(** X15.  The scratch copy of a file is named after the last element of
    its URL, so the six downloads use four names: the ARM header and the
    generic header are both kept as [unistd.h], and [syscall_64.tbl] is
    fetched twice under one name.  A builder reads the copy it has just
    written: after [buildAARCH64] succeeds, [unistd.h] in the scratch
    directory holds the generic header, whatever was there before. *)
Theorem scratch_names `{SortSlice} env dir :
  map (λ file : parseFunc * string,
         Join dir (Base (baseURL +:+ linuxVersion env +:+ file.2)))
      source_files
  = map (Join dir)
        [ "syscall.tbl"; "unistd.h"; "unistd.h"; "syscall_32.tbl";
          "syscall_64.tbl"; "syscall_64.tbl" ]
  ∧ (∀ fs arch fs',
       buildAARCH64 env dir fs = (Ok arch, fs') →
       os_Open (Join dir "unistd.h") fs'
       = Some (fetched env "/include/uapi/asm-generic/unistd.h")).
Proof.
  assert (Base (baseURL +:+ linuxVersion env
                  +:+ "/include/uapi/asm-generic/unistd.h") = "unistd.h")
    as Hgeneric by by apply (scratch_base env "/include/uapi/asm-generic").
  split.
  - assert (Base (baseURL +:+ linuxVersion env +:+ "/arch/arm/tools/syscall.tbl")
            = "syscall.tbl") as Harm
      by by apply (scratch_base env "/arch/arm/tools").
    assert (Base (baseURL +:+ linuxVersion env
                    +:+ "/arch/arm/include/uapi/asm/unistd.h") = "unistd.h")
      as Hheader by by apply (scratch_base env "/arch/arm/include/uapi/asm").
    assert (Base (baseURL +:+ linuxVersion env
                    +:+ "/arch/x86/entry/syscalls/syscall_32.tbl")
            = "syscall_32.tbl") as H32
      by by apply (scratch_base env "/arch/x86/entry/syscalls").
    assert (Base (baseURL +:+ linuxVersion env
                    +:+ "/arch/x86/entry/syscalls/syscall_64.tbl")
            = "syscall_64.tbl") as H64
      by by apply (scratch_base env "/arch/x86/entry/syscalls").
    unfold source_files. cbn [map snd].
    by rewrite Harm, Hheader, Hgeneric, H32, !H64.
  - intros fs arch fs'. unfold buildAARCH64.
    destruct (readSyscalls env _ dir parseAARCH64 fs) as [[l [e|]] fs1] eqn:Hread;
      [done|].
    intros [= _ <-]. revert Hread. unfold readSyscalls, fetched.
    destruct (downloadFile env _ dir fs) as [[name|e] fs2] eqn:Hdl; [|done].
    apply downloadFile_ok in Hdl as (resp & -> & _ & -> & _ & _ & ->).
    rewrite os_Open_put_file. intros [= _ <-].
    rewrite Hgeneric. apply os_Open_put_file.
Qed.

---*---

## What you should do:
Once more, write out all the data exactly.

## Response below:
(** X15.  The scratch copy of a file is named after the last element of
    its URL, so the six downloads use four names: the ARM header and the
    generic header are both kept as [unistd.h], and [syscall_64.tbl] is
    fetched twice under one name.  A builder reads the copy it has just
    written: after [buildAARCH64] succeeds, [unistd.h] in the scratch
    directory holds the generic header, whatever was there before. *)
Theorem scratch_names `{SortSlice} env dir :
  map (λ file : parseFunc * string,
         Join dir (Base (baseURL +:+ linuxVersion env +:+ file.2)))
      source_files
  = map (Join dir)
        [ "syscall.tbl"; "unistd.h"; "unistd.h"; "syscall_32.tbl";
          "syscall_64.tbl"; "syscall_64.tbl" ]
  ∧ (∀ fs arch fs',
       buildAARCH64 env dir fs = (Ok arch, fs') →
       os_Open (Join dir "unistd.h") fs'
       = Some (fetched env "/include/uapi/asm-generic/unistd.h")).
Proof.
  assert (Base (baseURL +:+ linuxVersion env
                  +:+ "/include/uapi/asm-generic/unistd.h") = "unistd.h")
    as Hgeneric by by apply (scratch_base env "/include/uapi/asm-generic").
  split.
  - assert (Base (baseURL +:+ linuxVersion env +:+ "/arch/arm/tools/syscall.tbl")
            = "syscall.tbl") as Harm
      by by apply (scratch_base env "/arch/arm/tools").
    assert (Base (baseURL +:+ linuxVersion env
                    +:+ "/arch/arm/include/uapi/asm/unistd.h") = "unistd.h")
      as Hheader by by apply (scratch_base env "/arch/arm/include/uapi/asm").
    assert (Base (baseURL +:+ linuxVersion env
                    +:+ "/arch/x86/entry/syscalls/syscall_32.tbl")
            = "syscall_32.tbl") as H32
      by by apply (scratch_base env "/arch/x86/entry/syscalls").
    assert (Base (baseURL +:+ linuxVersion env
                    +:+ "/arch/x86/entry/syscalls/syscall_64.tbl")
            = "syscall_64.tbl") as H64
      by by apply (scratch_base env "/arch/x86/entry/syscalls").
    unfold source_files. cbn [map snd].
    by rewrite Harm, Hheader, Hgeneric, H32, !H64.
  - intros fs arch fs'. unfold buildAARCH64.
    destruct (readSyscalls env _ dir parseAARCH64 fs) as [[l [e|]] fs1] eqn:Hread;
      [done|].
    intros [= _ <-]. revert Hread. unfold readSyscalls, fetched.
    destruct (downloadFile env _ dir fs) as [[name|e] fs2] eqn:Hdl; [|done].
    apply downloadFile_ok in Hdl as (resp & -> & _ & -> & _ & _ & ->).
    rewrite os_Open_put_file. intros [= _ <-].
    rewrite Hgeneric. apply os_Open_put_file.
Qed.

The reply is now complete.